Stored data
(** ** Generic lemmas and automation *)

(** Folds a check over a list, stopping at the first error: the shape of
    [for x in xs { f(x)?; }]. *)
Fixpoint try_for {E A : Type} (f : A → result E unit) (l : list A) : result E unit :=
  match l with
  | [] => Ok tt
  | x :: l => match f x with Ok _ => try_for f l | Err e => Err e end
  end.

Lemma try_for_Ok {E A : Type} (f : A → result E unit) (l : list A) :
  try_for f l = Ok tt ↔ ∀ x, x ∈ l → f x = Ok tt.
Proof.
  induction l as [|x l IH]; simpl; [set_solver|].
  destruct (f x) as [[]|e] eqn:E1.
  - rewrite IH. set_solver.
  - split; [done|]. intros H. rewrite <- E1. apply H. set_solver.
Qed.

(** [for x in xs { s = f(s, x)?; }]: a loop that updates [s] and may fail. *)
Fixpoint try_fold {E S A : Type} (f : S → A → result E S) (s : S) (l : list A) : result E S :=
  match l with
  | [] => Ok s
  | x :: l => s ← f s x; try_fold f s l
  end.

(** Loop invariants, indexed by the elements already visited. *)
Lemma try_fold_inv {E S A : Type} (Inv : list A → S → Prop) (f : S → A → result E S)
    (s s' : S) (l : list A) :
  Inv [] s →
  (∀ visited x t t', x ∈ l → Inv visited t → f t x = Ok t' → Inv (visited ++ [x]) t') →
  try_fold f s l = Ok s' → Inv l s'.
Proof.
  intros H0 Hstep.
  cut (∀ k visited t, (∀ x, x ∈ k → x ∈ l) → Inv visited t → try_fold f t k = Ok s' →
         Inv (visited ++ k) s').
  { intros H. exact (H l [] s (λ _ Hx, Hx) H0). }
  induction k as [|x k IH]; simpl; intros visited t Hk Ht.
  - intros [= <-]. by rewrite app_nil_r.
  - unfold mbind, result_bind. destruct (f t x) as [t'|e] eqn:Ef; [|done]. intros Hl.
    rewrite (cons_middle x visited k), app_assoc. eapply IH; [| |exact Hl].
    + intros y Hy. apply Hk. by right.
    + eapply Hstep; [|done..]. apply Hk. left.
Qed.

Lemma try_fold_Err {E S A : Type} (P : E → Prop) (f : S → A → result E S) (s : S)
    (l : list A) (e : E) :
  (∀ t x e, f t x = Err e → P e) → try_fold f s l = Err e → P e.
Proof.
  intros Hf. revert s. induction l as [|x l IH]; simpl; intros s; [done|].
  unfold mbind, result_bind. destruct (f s x) as [t|e'] eqn:Ef; [apply IH|].
  intros [= <-]. by eapply Hf.
Qed.

(** [xs.map(f).collect::<Result<Vec<_>, _>>()] and [x.map(f).transpose()]. *)
Definition try_map {E A B : Type} (f : A → result E B) : list A → result E (list B) :=
  fix go l := match l with
  | [] => Ok []
  | x :: l => y ← f x; ys ← go l; Ok (y :: ys)
  end.

Definition try_option {E A B : Type} (f : A → result E B) (o : option A) :
    result E (option B) :=
  match o with
  | Some x => y ← f x; Ok (Some y)
  | None => Ok None
  end.

Lemma try_map_Ok {E A B : Type} (f : A → result E B) (l : list A) (k : list B) :
  try_map f l = Ok k ↔ Forall2 (λ x y, f x = Ok y) l k.
Proof.
  revert k. induction l as [|x l IH]; intros k; cbn.
  { split; [by intros [= <-]|]. by intros ->%Forall2_nil_inv_l. }
  split.
  - intros (y & Hy & (ys & Hys & [= <-])%bind_Ok_inv)%bind_Ok_inv.
    constructor; [done|]. by apply IH.
  - intros (y & ys & Hy & Hys%IH & ->)%Forall2_cons_inv_l. rewrite Hy. cbn. by rewrite Hys.
Qed.

Lemma try_map_ext {E A B : Type} (f g : A → result E B) (l : list A) :
  (∀ x, f x = g x) → try_map f l = try_map g l.
Proof. intros Hfg. induction l as [|x l IH]; cbn; [done|]. by rewrite Hfg, IH. Qed.

Lemma try_option_ext {E A B : Type} (f g : A → result E B) (o : option A) :
  (∀ x, f x = g x) → try_option f o = try_option g o.
Proof. intros Hfg. destruct o; cbn; [by rewrite Hfg|done]. Qed.

Lemma try_fold_ext {E S A : Type} (f g : S → A → result E S) (s : S) (l : list A) :
  (∀ t x, f t x = g t x) → try_fold f s l = try_fold g s l.
Proof.
  intros Hfg. revert s. induction l as [|x l IH]; intros s; cbn; [done|]. rewrite Hfg.
  destruct (g s x); [apply IH|done].
Qed.

(** Records a key, reporting whether it was new: [set.insert(k)]. The
    traversal [for x in xs { if !set.insert(key(x)) { return Err(..) } }]
    returns the first element whose key repeats an earlier one. *)
Fixpoint first_repeat {A K : Type} `{!Ord K} (key : A → K) (seen : BTreeSet K)
    (l : list A) : option A :=
  match l with
  | [] => None
  | x :: l =>
      if bset_contains seen (key x) then Some x
      else first_repeat key (bset_insert (key x) seen) l
  end.

Lemma first_repeat_None {A K : Type} `{!Ord K} (key : A → K) (seen : BTreeSet K)
    (l : list A) :
  first_repeat key seen l = None ↔
  NoDup (key <$> l) ∧ ∀ x, x ∈ l → ¬ key x ∈ seen.
Proof.
  revert seen. induction l as [|x l IH]; intros seen; simpl.
  - split; [|done]. intros _. split; [constructor|set_solver].
  - rewrite NoDup_cons. destruct (bset_contains seen (key x)) eqn:E.
    + apply bset_contains_spec in E. split; [done|]. intros [_ H].
      destruct (H x); [set_solver|done].
    + rewrite IH. rewrite <- not_true_iff_false, bset_contains_spec in E.
      setoid_rewrite elem_of_bset_insert. rewrite list_elem_of_fmap.
      setoid_rewrite elem_of_cons. split.
      * intros [Hnd Hs]. repeat split; [|done|].
        -- intros (y & Hy & Hyl). apply (Hs y Hyl). auto.
        -- intros y [->|Hy]; [done|]. naive_solver.
      * intros [[Hx Hnd] Hs]. split; [done|]. intros y Hy [Hk|Hk]; [|naive_solver].
        apply Hx. eauto.
Qed.

Lemma NoDup_fmap_inj {A K : Type} (key : A → K) (l : list A) (x y : A) :
  NoDup (key <$> l) → x ∈ l → y ∈ l → key x = key y → x = y.
Proof.
  induction l as [|z l IH]; simpl; [set_solver|].
  rewrite NoDup_cons, list_elem_of_fmap. intros [Hz Hnd].
  rewrite !elem_of_cons. intros [->|Hx] [->|Hy] Hk; [done| | |eauto].
  - destruct Hz. eauto.
  - destruct Hz. eauto.
Qed.

Definition is_some {A : Type} (o : option A) : bool :=
  match o with Some _ => true | None => false end.

(** ** Slices sorted by an integer key

    [binary_search_by_key] on a slice whose keys ascend: the index of the
    element with the key, or the index at which it would be inserted. *)
Fixpoint search_by_key {A : Type} (key : A → Z) (k : Z) (l : list A) : result nat nat :=
  match l with
  | [] => Err 0%nat
  | x :: l =>
      if key x =? k then Ok 0%nat
      else if k <? key x then Err 0%nat
      else match search_by_key key k l with Ok i => Ok (S i) | Err i => Err (S i) end
  end.

(** [Vec::insert]. *)
Definition insert_at {A : Type} (i : nat) (x : A) (l : list A) : list A :=
  take i l ++ x :: drop i l.

Lemma lt_Z (x y : Z) : lt x y ↔ x < y.
Proof. apply Z.compare_lt_iff. Qed.

Section SortedSlices.
Context {A : Type} (key : A → Z).
Implicit Types (x y : A) (l : list A) (k : Z) (i : nat).

Lemma search_by_key_Ok l k i :
  search_by_key key k l = Ok i → ∃ x, l !! i = Some x ∧ key x = k.
Proof.
  revert i. induction l as [|x l IH]; intros i; simpl; [done|].
  destruct (Z.eqb_spec (key x) k); [intros [= <-]; by exists x|].
  destruct (k <? key x); [done|].
  destruct (search_by_key key k l) as [j|]; [|done]. intros [= <-]. by apply IH.
Qed.

(** The search reads the keys only. *)
Lemma search_by_key_keys l l' k :
  (key <$> l) = (key <$> l') → search_by_key key k l = search_by_key key k l'.
Proof.
  revert l'. induction l as [|x l IH]; intros [|x' l']; try done.
  rewrite !fmap_cons. intros [= Hx Hl]. simpl. by rewrite Hx, (IH l' Hl).
Qed.

Lemma search_by_key_found l k i x :
  strict_sorted (key <$> l) = true → l !! i = Some x → key x = k →
  search_by_key key k l = Ok i.
Proof.
  revert i. induction l as [|y l IH]; intros i; [done|].
  rewrite fmap_cons, strict_sorted_cons. intros [Hy Hs]. simpl.
  destruct i as [|i]; simpl.
  - intros [= ->] ->. by rewrite Z.eqb_refl.
  - intros Hl Hk. assert (Hlt : lt (key y) (key x)).
    { apply Hy. apply list_elem_of_fmap. exists x. split; [done|].
      by eapply list_elem_of_lookup_2. }
    rewrite lt_Z in Hlt.
    destruct (Z.eqb_spec (key y) k); [lia|]. destruct (Z.ltb_spec k (key y)); [lia|].
    by rewrite (IH i).
Qed.

Lemma search_by_key_Err l k i :
  strict_sorted (key <$> l) = true → search_by_key key k l = Err i →
  (∀ x, x ∈ l → key x ≠ k) ∧
  ∀ y, key y = k → strict_sorted (key <$> insert_at i y l) = true.
Proof.
  revert i. induction l as [|x l IH]; intros i.
  { intros _ [= <-]. split; [set_solver|]. intros y _. done. }
  rewrite fmap_cons, strict_sorted_cons. intros [Hx Hs]. simpl.
  assert (Hx' : ∀ z, z ∈ l → key x < key z).
  { intros z Hz. rewrite <- lt_Z. apply Hx. apply list_elem_of_fmap. eauto. }
  destruct (Z.eqb_spec (key x) k) as [|Hne]; [done|].
  destruct (Z.ltb_spec k (key x)) as [Hlt|Hge].
  - intros [= <-]. split.
    + intros z [->|Hz]%elem_of_cons; [done|]. specialize (Hx' z Hz). lia.
    + intros y Hy. change (insert_at 0 y (x :: l)) with (y :: x :: l).
      rewrite !fmap_cons, !strict_sorted_cons. split; [|done]. intros z. rewrite elem_of_cons.
      intros [->|(w & -> & Hw)%list_elem_of_fmap]; rewrite lt_Z;
        [lia|specialize (Hx' w Hw); lia].
  - destruct (search_by_key key k l) as [|j] eqn:Hj; [done|]. intros [= <-].
    destruct (IH j Hs eq_refl) as [Hno Hins]. split.
    + intros z [->|Hz]%elem_of_cons; [lia|eauto].
    + intros y Hy. change (insert_at (S j) y (x :: l)) with (x :: insert_at j y l).
      rewrite fmap_cons, strict_sorted_cons. split; [|eauto].
      intros z (w & -> & Hw)%list_elem_of_fmap. rewrite lt_Z.
      unfold insert_at in Hw. rewrite elem_of_app, elem_of_cons in Hw.
      rewrite <- (take_drop j l) in Hx'. setoid_rewrite elem_of_app in Hx'.
      destruct Hw as [Hw|[->|Hw]]; [eauto|lia|eauto].
Qed.

Lemma strict_sorted_alter l i x y :
  l !! i = Some x → key y = key x → (key <$> <[i := y]> l) = (key <$> l).
Proof.
  intros Hl Hk. rewrite list_fmap_insert, Hk. apply list_insert_id.
  by rewrite list_lookup_fmap, Hl.
Qed.

Lemma strict_sorted_delete l i :
  strict_sorted (key <$> l) = true → strict_sorted (key <$> delete i l) = true.
Proof.
  revert i. induction l as [|x l IH]; intros i; [done|].
  rewrite fmap_cons, strict_sorted_cons. intros [Hx Hs]. destruct i as [|i]; [done|].
  change (delete (S i) (x :: l)) with (x :: delete i l).
  rewrite fmap_cons, strict_sorted_cons. split; [|eauto].
  intros z (w & -> & Hw)%list_elem_of_fmap. apply Hx. apply list_elem_of_fmap. exists w.
  split; [done|]. by eapply elem_of_sublist, sublist_delete.
Qed.
End SortedSlices.

(** The sum of a measure over a list. *)
Definition sum_by {A : Type} (f : A → Z) (l : list A) : Z := foldr (λ x n, f x + n) 0 l.

Lemma sum_by_app {A : Type} (f : A → Z) (l k : list A) :
  sum_by f (l ++ k) = sum_by f l + sum_by f k.
Proof. induction l as [|x l IH]; simpl; [done|]. rewrite IH. lia. Qed.

Lemma sum_by_cons {A : Type} (f : A → Z) (x : A) (l : list A) :
  sum_by f (x :: l) = f x + sum_by f l.
Proof. done. Qed.

Lemma sum_by_rev {A : Type} (f : A → Z) (l : list A) : sum_by f (rev l) = sum_by f l.
Proof. induction l as [|a l IH]; simpl; [done|]. rewrite sum_by_app, IH. simpl. lia. Qed.

Lemma sum_by_map {A B : Type} (f : B → Z) (g : A → B) (l : list A) :
  sum_by f (map g l) = sum_by (λ a, f (g a)) l.
Proof. unfold sum_by. induction l; simpl; congruence. Qed.

Lemma sum_by_nonneg {A : Type} (f : A → Z) (l : list A) :
  (∀ x, x ∈ l → 0 <= f x) → 0 <= sum_by f l.
Proof.
  intros H. induction l as [|x l IH]; simpl; [lia|].
  assert (0 <= f x) by (apply H; set_solver).
  assert (0 <= sum_by f l) by (apply IH; intros; apply H; set_solver). lia.
Qed.

Lemma sum_by_insert {A : Type} (f : A → Z) (l : list A) (i : nat) (x y : A) :
  l !! i = Some x → sum_by f (<[i := y]> l) = sum_by f l - f x + f y.
Proof.
  revert i. induction l as [|z l IH]; intros [|i]; simpl; try done.
  - intros [= ->]. lia.
  - intros Hi. rewrite (IH i Hi). lia.
Qed.

(** Unfolds the two monads and reduces. *)
Ltac unfold_monad :=
  unfold mbind, mret, result_bind, result_ret, stM_bind, stM_ret, getM, modifyM,
    liftM, map_err, ok_or, reject in *; simpl in *.

(** Splits every test and match in the hypotheses, keeping the equations and
    discarding the impossible branches. *)
Ltac split_tests :=
  repeat match goal with
  | H : context [match ?t with _ => _ end] |- _ =>
      lazymatch t with
      | context [match _ with _ => _ end] => fail
      | _ => destruct t eqn:?; simplify_eq/=
      end
  end.

Create HintDb automata discriminated.
#[export] Hint Resolve le_refl bset_sorted : automata.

WORK ORDER
Your answer should consist solely of the lines above from the line with "revert l'. induction" to the line with "revert i. induction l as [|y", both included, reproduced exactly.

ANSWER
  revert l'. induction l as [|x l IH]; intros [|x' l']; try done.
  rewrite !fmap_cons. intros [= Hx Hl]. simpl. by rewrite Hx, (IH l' Hl).
Qed.

Lemma search_by_key_found l k i x :
  strict_sorted (key <$> l) = true → l !! i = Some x → key x = k →
  search_by_key key k l = Ok i.
Proof.
  revert i. induction l as [|y l IH]; intros i; [done|].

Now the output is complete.